Renal trauma directly resulting from sport participation is infrequent. Most such injuries have been reported in contact or collision sports. Though there has been a lot of debate and concerns over the participation in contact sports by children and adolescents with a solitary kidney, the current recommendations favor allowing participation after a thorough patient and family education about potential risks to the solitary kidney (57-60). This recommendation also extends for those with CKD, and those receiving dialysis therapy (60). In case of a transplanted kidney, the kidney is placed in the extra peritoneal space in the abdomen and thereby is at a relatively higher risk for injury when compared to native solitary kidney. In these cased contact or collision sports are not recommended. Most cased of severe kidney trauma related to sport participation that require surgical removal of the injured kidney have been reported in sledding, skiing and rollerblading (61). Although, participation in American football has been associated with a relatively higher rate of renal trauma, most such injuries are of low grade. On the other hand, most sever renal trauma has been reported from motor vehicle crashes and bicycle accidents. Bicycle riding is a common cause of blunt renal trauma (62).

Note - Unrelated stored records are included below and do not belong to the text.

Lemma with_get_db_fault {A} (body : M A) (w : world) (ev : db_fault) :
  next_fault w = Some ev ->
  with_get_db body w =
    (Raise (Exn SQLiteError (fault_message ev)), after_fault ev w).
Proof.
  unfold next_fault, with_get_db, after_fault.
  destruct (db_faults w) as [| [ev' |] rest]; simpl; intros H; try discriminate.
  injection H as ->. destruct ev; reflexivity.
Qed.

(** ** Text and the error log *)

Lemma decode_step_not_surrogate (b0 : Z) (rest : list Z) :
  is_surrogate (fst (decode_step b0 rest)) = false.
Proof.
  unfold decode_step.
  repeat match goal with
         | |- context [if ?c then _ else _] => destruct c eqn:?
         | |- context [match ?l with [] => _ | _ :: _ => _ end] => destruct l
         end;
    cbn [fst]; try reflexivity; unfold is_surrogate, is_continuation in *;
    repeat match goal with
           | H : negb _ = false |- _ => apply negb_false_iff in H
           | H : negb _ = true |- _ => apply negb_true_iff in H
           | H : _ && _ = true |- _ => apply andb_true_iff in H; destruct H
           | H : (_ <? _) = true |- _ => apply Z.ltb_lt in H
           | H : (_ <=? _) = true |- _ => apply Z.leb_le in H
           end;
    try assumption;
    apply andb_false_iff; first [left; apply Z.leb_gt; lia | right; apply Z.leb_gt; lia].
Qed.

Lemma decode_bytes_encodable (fuel : nat) (l : list Z) :
  utf8_encodable (decode_bytes fuel l) = true.
Proof.
  revert l. induction fuel as [| fuel IH]; intros l; [reflexivity |].
  destruct l as [| b0 rest]; [reflexivity |].
  cbn [decode_bytes].
  pose proof (decode_step_not_surrogate b0 rest) as Hc.
  destruct (decode_step b0 rest) as [c n]. cbn [fst] in Hc.
  cbn [utf8_encodable forallb]. rewrite Hc. apply IH.
Qed.

(** A text of the model never stands for a [str] with a lone surrogate. *)
Lemma decode_utf8_encodable (s : string) : utf8_encodable (decode_utf8 s) = true.
Proof. apply decode_bytes_encodable. Qed.

Lemma utf8_encodable_take (n : nat) (s : pystr) :
  utf8_encodable s = true -> utf8_encodable (take n s) = true.
Proof.
  revert n. induction s as [| c s IH]; intros [| n]; try reflexivity.
  cbn [utf8_encodable forallb take firstn]. intros H.
  apply andb_true_iff in H. destruct H as [Hc Hs].
  rewrite Hc. exact (IH n Hs).
Qed.

Lemma first_surrogates_encodable (i : nat) (s : pystr) :
  utf8_encodable s = true -> first_surrogates i s = None.
Proof.
  revert i. induction s as [| c s IH]; intros i; [reflexivity |].
  cbn [utf8_encodable forallb first_surrogates]. intros H.
  apply andb_true_iff in H. destruct H as [Hc Hs].
  apply negb_true_iff in Hc. rewrite Hc. exact (IH (S i) Hs).
Qed.

Lemma first_surrogates_some (i : nat) (s : pystr) :
  utf8_encodable s = false -> first_surrogates i s <> None.
Proof.
  revert i. induction s as [| c s IH]; intros i; [discriminate |].
  cbn [utf8_encodable forallb first_surrogates].
  destruct (is_surrogate c); [discriminate |]. exact (IH (S i)).
Qed.

Lemma bind_parameters_encodable (params : list pystr) :
  forallb utf8_encodable params = true -> bind_parameters params = Ret tt.
Proof.
  induction params as [| p params IH]; [reflexivity |].
  cbn [forallb bind_parameters]. intros H.
  apply andb_true_iff in H. destruct H as [Hp Hps].
  unfold utf8_encode_error. rewrite (first_surrogates_encodable 0 p Hp).
  exact (IH Hps).
Qed.

(** With parameters that can be encoded, binding is invisible. *)
Lemma with_get_db_bound_encodable {A} (params : list pystr) (body : M A)
    (w : world) :
  forallb utf8_encodable params = true ->
  with_get_db_bound params body w = with_get_db body w.
Proof.
  intros H. unfold with_get_db_bound.
  rewrite (bind_parameters_encodable params H).
  destruct (db_faults w) as [| [[msg | msg] |] rest]; reflexivity.
Qed.

(** The sink in both cases, for a message and an endpoint that can be
    encoded: a sound block appends the truncated message, a failing one is
    logged and swallowed. *)
Lemma log_error_to_db_unfold (error_message endpoint : pystr) (w : world) :
  utf8_encodable (take 500 error_message) = true ->
  utf8_encodable endpoint = true ->
  log_error_to_db error_message endpoint w =
  match next_fault w with
  | None =>
      insert_error_log (take 500 error_message) endpoint
                       (set_db_faults (tl (db_faults w)) w)
  | Some ev =>
      (Ret tt,
       logged (LogRecord ERROR "Не удалось записать ошибку в БД: {e}"
                         [PyStr (fault_message ev)])
              (after_fault ev w))
  end.
Proof.
  intros Hm He. unfold log_error_to_db, try_except.
  rewrite with_get_db_bound_encodable
    by (cbn [forallb]; rewrite Hm, He; reflexivity).
  destruct (next_fault w) as [ev |] eqn:Hf.
  - rewrite (with_get_db_fault _ w ev Hf). reflexivity.
  - rewrite (with_get_db_sound _ w Hf). reflexivity.
Qed.

(** The sink as the handlers call it, on texts of the model. *)
Lemma log_error_to_db_text_unfold (error_message endpoint : string) (w : world) :
  log_error_to_db (decode_utf8 error_message) (decode_utf8 endpoint) w =
  match next_fault w with
  | None =>
      insert_error_log (take 500 (decode_utf8 error_message))
                       (decode_utf8 endpoint)
                       (set_db_faults (tl (db_faults w)) w)
  | Some ev =>
      (Ret tt,
       logged (LogRecord ERROR "Не удалось записать ошибку в БД: {e}"
                         [PyStr (fault_message ev)])
              (after_fault ev w))
  end.
Proof.
  apply log_error_to_db_unfold.
  - apply utf8_encodable_take, decode_utf8_encodable.
  - apply decode_utf8_encodable.
Qed.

Contact or collision sports should be avoided by persons with ectopic location of the solitary kidney (pelvic or iliac) or in the presence of multicystic dysplastic kidneys, moderate to severe hydronephrosis or other ureteropelvic junction abnormalities (57,59). Though renal transplant patients have successfully enrolled and excelled in many national and international sport events including track and field, swimming, table tennis, tennis, badminton, bowling, volleyball, golf, bicycling, and road races, the current recommendation suggest to avoid collision sports. Though risk for peritoneal dialysis catheter exit site contamination in children and adolescents who participate in swimming is a valid concern, the risk is found to be minimal with proper dressing and caring for the catheter (63). Likewise, with proper protection of the vascular access site and arterio-venous fistula in hemodialysis patient will reduce risk for contamination and inadvertent injury with sports (64).
Patients with CKD are at risk for poor exercise tolerance secondary to a multitude of factors including anemia, changes in cardio vascular morphology and function, alterations in skeletal muscle and physical inactivity. The poor exercise tolerance leads to a vicious cycle of more physical inactivity, which on its own contributes to deconditioning, muscle atrophy causing difficulty in engaging day to day activities and affecting the overall quality of life. A thorough medical examination and response to stress testing are suggested before initiating any exercise regimen. Exercise regimens should include a combination of aerobic and resistance training for maximal benefit. Aerobic exercises such as cycling, jogging, running or walking at moderate intensity for three to five days a week to begin with is recommended. Resistance training using free weights, resistance bands or machines are recommended for two to three days a week with initiation at low to moderate intensity with gradual stepwise increase in intensity to allow for physiological body conditioning. Although the risks of high grade renal injury in contact or collision sports remain minimal for individuals with single kidney, there remains no consensus recommendation. Individuals with solitary kidney should be given a qualified approval to participate in contact sports after proper explanation of all the potential risks involved including the need for renal replacement therapy if severe injury occurs to the functioning single kidney.
Conflicts of Interest: The authors have no conflicts of interest to declare.